The Whitley drops leaflets over Douai before returning to Stradishall, landing at 01.50.

Operation MOUSE, VERMILION

Farley takes off from Stradishall in Whitley K9287 at 18.32, and crosses the French coast near Caen, flying at 8,000 feet to be above the light & medium flak defences. He pinpoints on the Loire at about four miles east of Blois. By his own account he drops MOUSE about ten miles SSE from the planned dropping-point, somewhere close to the village of Meillant (Cher), but he gives no explanation as to why he drops the agent so far from the dropping-point. Farley returns to Tangmere rather than Stradishall, and lands at 03.27.

Given that Farley knew where he was, and was not pushed for time, it would seem to have been slapdash not to have drop the agent at the correct place, but it’s possible (though nowhere mentioned) that the agent may be concerned that if they fly north the pilot might drop him in the Occupied Zone; they are less than 30 kilometres west of the demarcation-line, a mere hiccup away in air navigation terms. MOUSE is therefore dropped a short way from the road between Vitray and Meaulne. He makes his way to Meillant the next day, getting a lift in a car to Saint-Amand-Montrond and walking the rest. The crow-flying distance is about 20 kilometres (13 miles), but the agent later says it is thirty; along the road it is 26km.

MOUSE is Edmond Courtin, in his early twenties, intelligent and keen. He may, at Douglas Dodds-Parker’s request (16/1/42), have been given training in laying out Lysander landing-fields during the interval between mid-January and this attempt. He is dropped with two W/T sets, one for himself to work for Jacques Detal (GYPSY), the other set for Detal’s wireless-operator Frederic Wampach (VERMILION) who, as we have seen, is a mental wreck; it’s not his set that has gone wrong. Courtin succeeds in contacting Wampach and passes him the second set.

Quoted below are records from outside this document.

(* ===== verification/OpenVpnConfigurator.v ===== *)
(** * OpenVpnConfigurator: the configuration of a new OpenVPN client

    Models [core/configurators/openVpnConfigurator.cpp] and [ikev2Configurator.cpp]:
    the certificate of a client, what its configuration is filled with, and
    what becomes of it before a connection or an export.  The request for a
    certificate is made by OpenSSL ([CertRequests]). *)
From S2P Require Import Prelude Text Json Wire Containers ProtocolConfigs XrayConfig ServerConfig AppSettings Scripts SshSession Configurators.

Module OpenVpn.
Record ConnectionData := mkConnectionData {
  clientId : string;
  request : string;
  privKey : string;
  clientCert : string;
  caCert : string;
  taKey : string;
  host : string;
}.
End OpenVpn.

(** [OpenVpnConfigurator::createCertRequest]: the client's name, its key and its
    request, which are empty when OpenSSL fails. *)
Class CertRequests (W : Type) := { createCertRequest : W → (string * string * string) * W }.

Definition clientsDirPath : string := "/opt/amnezia/openvpn/clients".
Definition caCertPath : string := "/opt/amnezia/openvpn/pki/ca.crt".
Definition clientCertPath : string := "/opt/amnezia/openvpn/pki/issued".
Definition taKeyPath : string := "/opt/amnezia/openvpn/ta.key".

Definition import_script (c : DockerContainer) (clientId : string) : string :=
  "sudo docker exec -i " +:+ containerToString c +:+ " bash -c " +:+ dquote +:+ "cd /opt/amnezia/openvpn && easyrsa import-req " +:+
  clientsDirPath +:+ "/" +:+ clientId +:+ ".req " +:+ clientId +:+ dquote.
Definition sign_script (c : DockerContainer) (clientId : string) : string :=
  "sudo docker exec -i " +:+ containerToString c +:+ " bash -c " +:+ dquote +:+
  "export EASYRSA_BATCH=1; cd /opt/amnezia/openvpn && easyrsa sign-req client " +:+ clientId +:+ dquote.

Section openvpn.
Context {W : Type} {L : Libssh W} {K : CertRequests W} {R : Resources}.
Abbreviation M := (stM (client W)).

Definition signCert (c : DockerContainer) (credentials : ServerCredentials) (dns : DnsSettings) (clientId : string) : M Z :=
  run credentials
    (replaceVars (String.concat nl [import_script c clientId; sign_script c clientId])
       (genBaseVars getIPAddress credentials c (primaryDns dns) (secondaryDns dns))).

Definition prepareOpenVpnConfig (credentials : ServerCredentials) (c : DockerContainer) (dns : DnsSettings) :
    M (OpenVpn.ConnectionData * Z) :=
  '(id, priv, req) ← call createCertRequest;
  let data cert ca ta := OpenVpn.mkConnectionData id req priv cert ca ta (cred_hostName credentials) in
  if String.eqb priv "" || String.eqb req "" then mret (data "" "" "", ErrorCode.OpenSslFailed) else
  let reqFileName := clientsDirPath +:+ "/" +:+ id +:+ ".req" in
  errorCode ← uploadTextFileToContainer c credentials req reqFileName ScpOverwriteExisting;
  if negb ((errorCode : Z) =? ErrorCode.NoError) then mret (data "" "" "", errorCode) else
  errorCode ← signCert c credentials dns id;
  if negb ((errorCode : Z) =? ErrorCode.NoError) then mret (data "" "" "", errorCode) else
  '(ca, _) ← getTextFileFromContainer c credentials caCertPath;
  '(cert, errorCode) ← getTextFileFromContainer c credentials (clientCertPath +:+ "/" +:+ id +:+ ".crt");
  if negb ((errorCode : Z) =? ErrorCode.NoError) then mret (data cert ca "", errorCode) else
  '(ta, errorCode) ← getTextFileFromContainer c credentials taKeyPath;
  mret (data cert ca ta,
        if String.eqb ca "" || String.eqb cert "" || String.eqb ta "" then ErrorCode.SshScpFailureError else errorCode).

(** ** The configuration *)

Definition sanitizeStaticKey (key : string) : string :=
  let result := String.concat nl (List.filter (λ line, negb (startsWith "#" (trimmed line))) (lines_of key)) in
  if endsWith nl result then result else result +:+ nl.

Definition without_outside_dns (b : build) (config : string) : string :=
  match b with BuildWindows => config | _ => replace_str "block-outside-dns" "" config end.

Definition fill_keys (b : build) (config : string) (connData : OpenVpn.ConnectionData) : string :=
  let config := replace_str "$OPENVPN_CA_CERT" (OpenVpn.caCert connData) config in
  let config := replace_str "$OPENVPN_CLIENT_CERT" (OpenVpn.clientCert connData) config in
  let config := replace_str "$OPENVPN_PRIV_KEY" (OpenVpn.privKey connData) config in
  let config :=
    if contains_str "$OPENVPN_TA_KEY" config then replace_str "$OPENVPN_TA_KEY" (sanitizeStaticKey (OpenVpn.taKey connData)) config
    else replace_str "</tls-auth>" "" (replace_str "<tls-auth>" "" config) in
  without_outside_dns b config.

Definition empty_openvpn : OpenVpnProtocolConfig := mkWithClient (OpenVpnServerConfig.fromJson ∅) None.
Definition openvpn_of (p : ProtocolConfig) : option OpenVpnProtocolConfig := match p with POpenVpn o => Some o | _ => None end.

Definition openvpn_createConfig (b : build) (credentials : ServerCredentials) (c : DockerContainer) (containerConfig : ProtocolConfig)
    (dns : DnsSettings) : M (OpenVpnProtocolConfig * Z) :=
  let vars := genBaseVars getIPAddress credentials c (primaryDns dns) (secondaryDns dns) ++
              genProtocolVarsForContainer c containerConfig in
  let config := replaceVars (scriptData openvpn_template c) vars in
  '(connData, errorCode) ← prepareOpenVpnConfig credentials c dns;
  if negb ((errorCode : Z) =? ErrorCode.NoError) then mret (empty_openvpn, errorCode) else
  mret (mkWithClient (default (OpenVpnServerConfig.fromJson ∅) (ProtocolConfigs.serverConfig <$> openvpn_of containerConfig))
          (Some (OpenVpnClientConfig.mk (fill_keys b config connData) (OpenVpn.clientId connData) false)), errorCode).
End openvpn.

(** ** Before a connection or an export *)

(** [config.replace(QRegularExpression("redirect-gateway.*"), "")]: in every line
    the text from there on; a dot is no line end. *)
Definition cut_from (word line : string) : string :=
  match String.index 0 word line with Some n => String.substring 0 n line | None => line end.
Definition without_gateway (config : string) : string :=
  String.concat nl (cut_from "redirect-gateway" <$> lines_of config).

(** A pattern of literal characters and dots, which stand for any character but
    a line end; the text of an address holds no other special character. *)
Definition full_stop : Ascii.ascii := Ascii.ascii_of_nat 46.
Fixpoint matches_at (pattern s : string) : option string :=
  match pattern, s with
  | EmptyString, _ => Some s
  | String p pattern, String ch s =>
      if (Ascii.eqb p full_stop && negb (Ascii.eqb ch newline)) || Ascii.eqb p ch then matches_at pattern s else None
  | String _ _, EmptyString => None
  end.
(** Every match is dropped, from the left. *)
Fixpoint drop_matches (fuel : nat) (pattern s : string) : string :=
  match fuel with
  | O => s
  | S fuel =>
      match matches_at pattern s, s with
      | Some rest, _ => drop_matches fuel pattern rest
      | None, String ch s => String ch (drop_matches fuel pattern s)
      | None, EmptyString => ""
      end
  end.
Definition amneziaDnsIp : string := "172.29.172.254".
Definition without_second_dns (dns : DnsSettings) (config : string) : string :=
  if contains_str amneziaDnsIp (primaryDns dns)
  then drop_matches (String.length config) ("dhcp-option DNS " +:+ secondaryDns dns) config else config.

Record SplitTunnelingSettings := mkSplit { sitesEnabled : bool; routeMode : Z }.
Record ConnectionSettings := mkSettings { connection_dns : DnsSettings; isApiConfig : bool; splitTunneling : SplitTunnelingSettings }.

Definition redirect_all : string := nl +:+ "redirect-gateway def1 ipv6 bypass-dhcp" +:+ nl.
Definition redirect_ipv6 : string := nl +:+ "redirect-gateway ipv6 !ipv4 bypass-dhcp" +:+ nl.
Definition block_ipv6 : string := "block-ipv6" +:+ nl.
Definition is_mobile (b : build) : bool := match b with BuildAndroid | BuildIOS | BuildMacOSNE => true | _ => false end.

Definition gateway_lines (b : build) (split : SplitTunnelingSettings) : string :=
  if negb (sitesEnabled split) then redirect_all +:+ block_ipv6
  else if routeMode split =? VpnOnlyForwardSites then ""
  else if routeMode split =? VpnAllExceptSites then (if is_mobile b then "" else redirect_ipv6) +:+ block_ipv6
  else "".
Definition resolver_lines (b : build) (applicationDirPath : string) : string :=
  match b with
  | BuildMac | BuildMacOSNE | BuildLinux =>
      nl +:+ "script-security 2" +:+ nl +:+ "up " +:+ applicationDirPath +:+ "/update-resolv-conf.sh" +:+ nl +:+
      "down " +:+ applicationDirPath +:+ "/update-resolv-conf.sh" +:+ nl
  | _ => ""
  end.

Definition openvpn_processConfigWithLocalSettings (b : build) (applicationDirPath : string) (settings : ConnectionSettings)
    (p : ProtocolConfig) : ProtocolConfig :=
  let p := applyDnsToNativeConfig (connection_dns settings) p in
  let config := ProtocolConfig.nativeConfig p in
  let config := if isApiConfig settings then config
                else without_second_dns (connection_dns settings) (without_gateway config) +:+ gateway_lines b (splitTunneling settings) in
  ProtocolConfig.setNativeConfig (without_outside_dns b config +:+ resolver_lines b applicationDirPath) p.

Definition openvpn_processConfigWithExportSettings (dns : DnsSettings) (p : ProtocolConfig) : ProtocolConfig :=
  let p := applyDnsToNativeConfig dns p in
  let config := without_second_dns dns (without_gateway (ProtocolConfig.nativeConfig p)) +:+ redirect_all +:+ block_ipv6 in
  ProtocolConfig.setNativeConfig (replace_str "block-outside-dns" "" config) p.

(** ** IKEv2 *)
Section ikev2.
Context {W : Type} {L : Libssh W} {JP : JsonPrinter} {J : JsonCodec}.
Abbreviation M := (stM (client W)).

Definition ikev2_create_script (clientId : string) : string :=
  "certutil -z <(head -c 1024 /dev/urandom) " +:+
  "-S -c " +:+ quoted "IKEv2 VPN CA" +:+ " -n " +:+ quoted clientId +:+ " " +:+
  "-s " +:+ quoted ("O=IKEv2 VPN,CN=" +:+ clientId) +:+ " " +:+
  "-k rsa -g 3072 -v 120 " +:+
  "-d sql:/etc/ipsec.d -t " +:+ quoted ",," +:+ " " +:+
  "--keyUsage digitalSignature,keyEncipherment " +:+
  "--extKeyUsage serverAuth,clientAuth -8 " +:+ quoted clientId.
Definition ikev2_export_script (password clientId certFileName : string) : string :=
  "pk12util -W " +:+ quoted password +:+ " -d sql:/etc/ipsec.d -n " +:+ quoted clientId +:+ " -o " +:+ quoted certFileName.

(** The client's name and certificate; the error is the last command's. *)
Definition prepareIkev2Config (credentials : ServerCredentials) (c : DockerContainer) : M (string * string * Z) :=
  clientId ← call getRandomString;
  let certFileName := "/opt/amnezia/ikev2/clients/" +:+ clientId +:+ ".p12" in
  _ ← runContainerScript credentials c (ikev2_create_script clientId) no_callback no_callback tt;
  _ ← runContainerScript credentials c (ikev2_export_script "" clientId certFileName) no_callback no_callback tt;
  '(clientCert, _) ← getTextFileFromContainer c credentials certFileName;
  '(_, errorCode) ← getTextFileFromContainer c credentials "/etc/ipsec.d/ca_cert_base64.p12";
  mret (clientId, clientCert, errorCode).
(** *** Witnesses *)
Definition home_server : gmap string json :=
  object [text_member "hostName" "192.0.2.9"; text_member "userName" "root"; text_member "password" "pw";
    text_member "description" "Home"; member "port" (JInt 22)].
Definition transfer_link_codec : LinkCodec := {|
  QUrl _ := mkUrl false "" (-1) "" "" "" "" []; fromUserInput _ := mkUrl false "" (-1) "" "" "" "" [];
  toEncoded _ := ""; fromPercentEncoding s := s; fullyDecoded s := s; fromBase64 s := s;
  base64UrlDecode := shelf.unhex; toBase64 := shelf.hex; toBase64Url := shelf.hex; number_text _ := "1" |}.
Definition transfer_codec : ImportCodec := {|
  qUncompress s := String.substring 1 (String.length s - 1) s;
  qr_write _ _ _ s := s; qr_read s := (0, 0, 0, s); captures _ _ := None; global_captures _ _ := [] |}.
Definition transfer_compressor : Compressor := {| qCompress s := "z" +:+ s |}.
Definition transfer_printer : JsonPrinter := {| indented _ := "containers" |}.
Definition owner : repository (gmap string variant) :=
  @SecureServersRepository _ _ (fixed_codec [JObject home_server]) sample_uuid
    {[ "Servers/serversList" := VBytes "list" ]} 0.
Definition home_admin : SelfHostedAdminServerConfig := SelfHostedAdminServerConfig.fromJson (J := fixed_codec []) home_server.
Definition home_doc : gmap string json := SelfHostedAdminServerConfig.toJson (J := fixed_codec []) (without_clients home_admin).
Definition home_codec : JsonCodec := samples.one home_doc.
Definition document_codec : JsonCodec := {|
  toJson_compact _ := "doc"; Wire.fromJson s := if String.eqb s "containers" then Some (JObject home_doc) else None;
|}.
(** The options of the padding, and an object that has its members. *)
Definition offered_padding (p : XrayXPaddingConfig) : Prop := placement p ∈ padding_places ∧ method p ∈ padding_methods.
Lemma padding_rewritten o p c :
  offered_padding p → bytesMin c = "" → bytesMax c = "" →
  (∀ k, k ∈ padding_keys → Json.value o k = assigned k None (padding_members p)) →
  padding_members (read_padding o c) = padding_members p.
Proof.
  intros [Hp Hm] Hmin Hmax Ho. unfold read_padding.
  assert (contains o "xPaddingObfsMode" = true) as ->.
  { rewrite contains_spec, Ho by listed. unfold padding_members. by destruct (obfsMode p). }
  cbn [orb]. unfold loadPaddingFromObject. rewrite contains_spec, (Ho "xPaddingObfsMode") by listed. unfold text.
  rewrite (Ho "xPaddingKey"), (Ho "xPaddingHeader"), (Ho "xPaddingPlacement"), (Ho "xPaddingMethod") by listed.
  assert (Json.value o "xPaddingBytes" = assigned "xPaddingBytes" None (padding_members p)) as Hb by (apply Ho; listed).
  destruct (obfsMode p) eqn:E.
  - rewrite (obfs_on p E) in Hb |- *. unfold padding_written in Hb |- *.
    cbn [assigned member fst snd String.eqb Ascii.eqb Bool.eqb isUndefined negb toString_or toBool_or] in Hb |- *.
    pose proof (place_read _ Hp) as Hplace. pose proof (method_read _ Hm) as Hmeth. cbv zeta in Hplace, Hmeth.
    assert (∀ x y, (x, y) = readRange o "xPaddingBytes" (bytesMin c) (bytesMax c) → ∀ k h pl m,
      (padding_bytes (XrayXPaddingConfig.mk x y true k h pl m)).2 = (padding_bytes p).2) as Hbytes.
    { intros x y Hxy k h pl m. destruct (bytes_cases p) as [N|(a & b & S & Ha & Hab & Hle)].
      - rewrite range_absent in Hxy by (by rewrite Hb, N). injection Hxy as -> ->. rewrite N. unfold padding_bytes. cbn. by rewrite Hmin, Hmax.
      - rewrite (range_read _ _ _ _ a b) in Hxy by (done || by rewrite Hb, S). injection Hxy as -> ->. rewrite S. by apply bytes_rewritten. }
    destruct (readRange o "xPaddingBytes" _ _) as [x y]. rewrite obfs_on by done. rewrite (Hbytes x y) by done. cbn [key header placement method].
    rewrite Hplace, Hmeth, !(filled_id (filled _ _)) by by apply filled_ne. reflexivity.
  - rewrite !(obfs_off p) in * by done.
    cbn [assigned member fst snd String.eqb Ascii.eqb Bool.eqb isUndefined negb toString_or toBool_or] in Hb |- *.
    rewrite range_absent by done. reflexivity.
Qed.

(** Every range of the connections is given. *)
Definition given (a b : string) : Prop := String.eqb a "" && String.eqb b "" = false.
Definition given_xmux (m : XrayXmuxConfig) : Prop :=
  enabled m = true ∧ given (maxConcurrencyMin m) (maxConcurrencyMax m) ∧ given (maxConnectionsMin m) (maxConnectionsMax m) ∧
  given (cMaxReuseTimesMin m) (cMaxReuseTimesMax m) ∧ given (hMaxRequestTimesMin m) (hMaxRequestTimesMax m) ∧
  given (hMaxReusableSecsMin m) (hMaxReusableSecsMax m).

Courtin’s debriefing report in February 1943 gives valuable information about life in the unoccupied zone. Châteauroux is not a healthy place for an agent to be: Germans ‘double’ with the French police, and two Alsatian policemen are most diligent. The police at Châteauroux check the hotel registers at 7 a.m., and they haul in and interrogate anyone who arouses their least suspicion. Courtin is caught two weeks into his mission through just such a check, red-handed with his wireless antenna laid out round his room. Detal and Wampach are arrested the next day. Detal and Courtin escape from Bergerac prison and Courtin makes it back to the UK in February 1943. Though slated for another mission in April 1943, Courtin’s prospective organiser chooses another wireless-operator.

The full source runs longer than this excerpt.